Running south of the Menomonee Valley down to Greenfield Avenue and reaching from Layton Avenue out to Miller Park Way, the Silver City Neighborhood remains something of a well-kept secret. But just as the hospitality of National Avenue attracted laborers from the Valley’s mills and factories back in the 1880s—it was the silver coins they spent freely in the saloons there that gave the neighborhood its name—it has again become a destination for Milwaukeeans in search of either an evening out or a place to call home.
Of course, it’s more than just whiskey and beer now being served on National Avenue. With the recent opening of Bamboo, a Thai and Laotian restaurant, Silver City’s main street is now home to a variety of international cuisine. Celia Benton, economic development manager of Layton Boulevard West Neighbors, Inc., calls her neighborhood “the international destination of Milwaukee” and says its dining options will play a major role in the continued development of the Silver City brand.
The recent growth of Silver City is about more than food. In 2010, the Valley Passage was re-opened, once again connecting the neighborhood to the Menomonee Valley. Three years later, a decade-long project to convert a Brownfield remediation site into parkland was completed, resulting in Three Bridges Park. Three Bridges is the largest city-owned park and has become a major part of the draw to Silver City. “We’ve really seen [West] Pierce Street explode in the last few years,” Benton said. The street is home to the Valley branch of the Three Bridges-adjacent Urban Ecology Center. “That was huge.”

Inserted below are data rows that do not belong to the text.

(** * konva-selection: selection set, marquee and transform decomposition

    A shallow embedding of the selection controller [KonvaSelection], of
    its geometry helpers [decompose], [haveIntersection] and [reverse],
    and of what the page around it does with them: the wheel zoom of the
    stage, the handlers of the context menu and [Util.requestAnimFrame].

    Conventions of the embedding.
    - A JavaScript [number] that carries a coordinate, a length or a matrix
      entry is a real number: rounding, [NaN] and the infinities of IEEE
      doubles are not represented.
    - A Konva node is an object with a unique [_id], allocated by the
      renderer from a global counter.  Object identity ([===]) therefore
      coincides with equality of [_id], and a reference to a node is the
      [_id] itself ([NodeRef]).  The attributes of the nodes live in a
      store shared by everybody who holds a reference.
    - Calls into the renderer that only repaint ([draw], [batchDraw],
      [forceUpdate]) leave the state unchanged and are omitted.
    - A property read on [null] or [undefined] raises a [TypeError].  A
      call of the controller that raises ends as [Raised s], where [s] is
      the state that it has reached: the assignments made before the
      failure stay, and the page goes on from there with the next event.
      In the handlers of the context menu, where the one read that can
      fail comes before any assignment, the failure is [None].
    - Konva itself is not part of the source.  From its behaviour the
      embedding takes this: [Transformer.attachTo] detaches the
      transformer from its node and then raises a [TypeError] when its
      argument is [undefined]; [add] appends a node that has no parent
      and leaves a node that is already a child of the container where
      it is; [destroy] removes the node from its parent; [clone] and
      [new] take the next [_id].
    - The [transform] handler of the transformer (which writes the result
      of [decompose] back to the nodes through Konva's absolute
      transforms) and the construction of the DOM of the context menu
      are left out. *)

From Stdlib Require Import Reals Lra Lia List ZArith String Bool.
Import ListNotations.

Open Scope R_scope.

(** ** Numbers *)

(** The comparison operators of the source, as booleans. *)
Definition Rgtb (u v : R) : bool := if Rgt_dec u v then true else false.
Definition Rltb (u v : R) : bool := if Rlt_dec u v then true else false.
Definition Rneqb (u v : R) : bool := if Req_dec_T u v then false else true.

(** ** Geometry *)

Module Vector2d.
Record t : Type := mk { x : R; y : R }.
End Vector2d.

Module IRect.
Record t : Type := mk { x : R; y : R; width : R; height : R }.
End IRect.

(** The six entries [mat[0]] .. [mat[5]] of the array returned by
    [getAbsoluteTransform().getMatrix()]. *)
Module Matrix.
Record t : Type := mk { m0 : R; m1 : R; m2 : R; m3 : R; m4 : R; m5 : R }.
End Matrix.

(** What [decompose] reads from its reference frame: the results of
    [layer.getAbsolutePosition()] and [layer.getAbsoluteScale()]. *)
Module Layer.
Record t : Type := mk { getAbsolutePosition : Vector2d.t;
                        getAbsoluteScale : Vector2d.t }.
End Layer.

(** The object literal built and returned by [decompose]. *)
Module Decomposed.
Record t : Type := mk {
  x : R; y : R; rotation : R;
  scaleX : R; scaleY : R; skewX : R; skewY : R }.

Definition set_rotation (v : R) (r : t) : t :=
  mk (x r) (y r) v (scaleX r) (scaleY r) (skewX r) (skewY r).
Definition set_scaleX (v : R) (r : t) : t :=
  mk (x r) (y r) (rotation r) v (scaleY r) (skewX r) (skewY r).
Definition set_scaleY (v : R) (r : t) : t :=
  mk (x r) (y r) (rotation r) (scaleX r) v (skewX r) (skewY r).
Definition set_skewX (v : R) (r : t) : t :=
  mk (x r) (y r) (rotation r) (scaleX r) (scaleY r) v (skewY r).
Definition set_skewY (v : R) (r : t) : t :=
  mk (x r) (y r) (rotation r) (scaleX r) (scaleY r) (skewX r) v.
End Decomposed.

(** [var delta = a * d - b * c]. *)
Definition delta (mat : Matrix.t) : R :=
  Matrix.m0 mat * Matrix.m3 mat - Matrix.m1 mat * Matrix.m2 mat.

Definition decompose (mat : Matrix.t) (layer : Layer.t) : Decomposed.t :=
  let a := Matrix.m0 mat in
  let b := Matrix.m1 mat in
  let c := Matrix.m2 mat in
  let d := Matrix.m3 mat in
  let e := Matrix.m4 mat in
  let f := Matrix.m5 mat in
  let position := Layer.getAbsolutePosition layer in
  let scale := Layer.getAbsoluteScale layer in
  let result :=
    Decomposed.mk ((e - Vector2d.x position) / Vector2d.x scale)
                  ((f - Vector2d.y position) / Vector2d.y scale)
                  0 0 0 0 0 in
  let result :=
    if Rneqb a 0 || Rneqb b 0 then
      let r := sqrt (a * a + b * b) in
      let result :=
        Decomposed.set_rotation
          (if Rgtb b 0 then acos (a / r) else - acos (a / r)) result in
      let result := Decomposed.set_scaleX (r / Vector2d.x scale) result in
      let result :=
        Decomposed.set_scaleY (delta mat / r / Vector2d.y scale) result in
      Decomposed.set_skewX (atan ((a * c + b * d) / (r * r))) result
    else if Rneqb c 0 || Rneqb d 0 then
      let s := sqrt (c * c + d * d) in
      let result :=
        Decomposed.set_rotation
          (PI / 2 - (if Rgtb d 0 then acos (- c / s) else - acos (c / s)))
          result in
      let result :=
        Decomposed.set_scaleX (delta mat / s / Vector2d.x scale) result in
      let result := Decomposed.set_scaleY (s / Vector2d.y scale) result in
      let result := Decomposed.set_skewX 0 result in
      Decomposed.set_skewY (atan ((a * c + b * d) / (s * s))) result
    else result in
  Decomposed.set_rotation (Decomposed.rotation result * (180 / PI)) result.

Definition haveIntersection (r1 r2 : IRect.t) : bool :=
  negb (Rgtb (IRect.x r2) (IRect.x r1 + IRect.width r1)
        || Rltb (IRect.x r2 + IRect.width r2) (IRect.x r1)
        || Rgtb (IRect.y r2) (IRect.y r1 + IRect.height r1)
        || Rltb (IRect.y r2 + IRect.height r2) (IRect.y r1)).

(** The object [{x1, y1, x2, y2}] returned by [reverse]. *)
Module DragRect.
Record t : Type := mk { x1 : R; y1 : R; x2 : R; y2 : R }.
End DragRect.

Definition reverse (r1 r2 : Vector2d.t) : DragRect.t :=
  let r1x := Vector2d.x r1 in
  let r1y := Vector2d.y r1 in
  let r2x := Vector2d.x r2 in
  let r2y := Vector2d.y r2 in
  let '(r1x, r2x) :=
    if Rgtb r1x r2x then
      let d := Rabs (r1x - r2x) in
      let r1x := r2x in
      (r1x, r1x + d)
    else (r1x, r2x) in
  let '(r1y, r2y) :=
    if Rgtb r1y r2y then
      let d := Rabs (r1y - r2y) in
      let r1y := r2y in
      (r1y, r1y + d)
    else (r1y, r2y) in
  DragRect.mk r1x r1y r2x r2y.

(** ** The scene graph of the renderer *)

(** A reference to a Konva node: the node's [_id]. *)
Definition NodeRef : Type := Z.
Definition _id (node : NodeRef) : Z := node.

(** The attributes of a node that the controller reads or writes.
    [name] holds the names of the node (Konva splits the attribute at
    blanks), [id] is [None] when the node has no id, and [originalIndex]
    is the back-reference that [createBounding] writes on a clone. *)
Module Attrs.
Record t : Type := mk {
  name : list string;
  id : option string;
  x : R; y : R; width : R; height : R;
  visible : bool;
  originalIndex : option Z }.

(** The attributes of a node created without a configuration. *)
Definition empty : t := mk [] None 0 0 0 0 true None.

Definition hasName (n : string) (a : t) : bool :=
  existsb (String.eqb n) (name a).

Definition position (a : t) : Vector2d.t := Vector2d.mk (x a) (y a).

Definition setPosition (p : Vector2d.t) (a : t) : t :=
  mk (name a) (id a) (Vector2d.x p) (Vector2d.y p) (width a) (height a)
     (visible a) (originalIndex a).

(** [node.move(change)]: the position is shifted by [change]. *)
Definition move (change : Vector2d.t) (a : t) : t :=
  mk (name a) (id a) (x a + Vector2d.x change) (y a + Vector2d.y change)
     (width a) (height a) (visible a) (originalIndex a).

Definition setVisible (v : bool) (a : t) : t :=
  mk (name a) (id a) (x a) (y a) (width a) (height a) v (originalIndex a).

Definition setOriginalIndex (i : Z) (a : t) : t :=
  mk (name a) (id a) (x a) (y a) (width a) (height a) (visible a) (Some i).

(** [setAttrs({x, y, width, height, visible: true})]. *)
Definition setBox (bx by_ bw bh : R) (a : t) : t :=
  mk (name a) (id a) bx by_ bw bh true (originalIndex a).
End Attrs.

Definition upd {A : Type} (f : Z -> A) (k : Z) (v : A) : Z -> A :=
  fun k' => if Z.eqb k' k then v else f k'.

(** The part of the renderer's state that the controller touches: the
    counter from which Konva takes the [_id] of a new node, the
    attributes of every node, and the children of the working layer
    ([layer1], which is also the [layer] of the one controller that the
    source constructs).  The select box is added to the enclosing
    [Konva.Layer], whose list of children no operation below reads. *)
Module Scene.
Record t : Type := mk {
  idCounter : Z;
  attrs : NodeRef -> Attrs.t;
  children : list NodeRef }.

(** [new Konva.X(config)]: the next [_id] is taken. *)
Definition create (a : Attrs.t) (sc : t) : NodeRef * t :=
  (idCounter sc,
   mk (idCounter sc + 1)%Z (upd (attrs sc) (idCounter sc) a) (children sc)).

(** [layer.add(node)]. *)
Definition add (node : NodeRef) (sc : t) : t :=
  mk (idCounter sc) (attrs sc) (children sc ++ [node]).

(** [node.destroy()]: the node leaves its parent. *)
Definition destroy (node : NodeRef) (sc : t) : t :=
  mk (idCounter sc) (attrs sc)
     (filter (fun c => negb (Z.eqb c node)) (children sc)).

Definition setAttrs (node : NodeRef) (f : Attrs.t -> Attrs.t) (sc : t) : t :=
  mk (idCounter sc) (upd (attrs sc) node (f (attrs sc node))) (children sc).

(** [node.clone()]: a new node with a copy of the attributes. *)
Definition clone (node : NodeRef) (sc : t) : NodeRef * t :=
  create (attrs sc node) sc.
End Scene.

(** ** [Map<number, V>] *)

(** A JavaScript [Map] with numeric keys, in insertion order. *)
Module JsMap.
Definition t (V : Type) : Type := list (Z * V).

Section Ops.
Context {V : Type}.

Definition has (k : Z) (m : t V) : bool :=
  existsb (fun e => Z.eqb (fst e) k) m.

Fixpoint get (k : Z) (m : t V) : option V :=
  match m with
  | [] => None
  | (k', v) :: m' => if Z.eqb k' k then Some v else get k m'
  end.

(** [set] keeps the position of a key that is already present. *)
Definition set (k : Z) (v : V) (m : t V) : t V :=
  if has k m
  then map (fun e => if Z.eqb (fst e) k then (k, v) else e) m
  else m ++ [(k, v)].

The biggest draw to Silver City might be the community itself. It is a genuinely diverse neighborhood—about two-thirds Latino and one-quarter Caucasian with smaller groups of Asians and African Americans. Benton says that the neighborhood retains a fair number of old European families who settled there a century ago and has also become a destination for Latino families looking to put down roots.
Benton looks forward to the continued growth of Silver City, both in its commercial spaces (a hybrid coffee/custom bike shop will be opening in March) and in its community identity. “Having that thing to belong to not only feels good,” Benton said, “but also helps to identify what [Silver City] means beyond just the name.”
To more and more people, Silver City has come to mean “home.”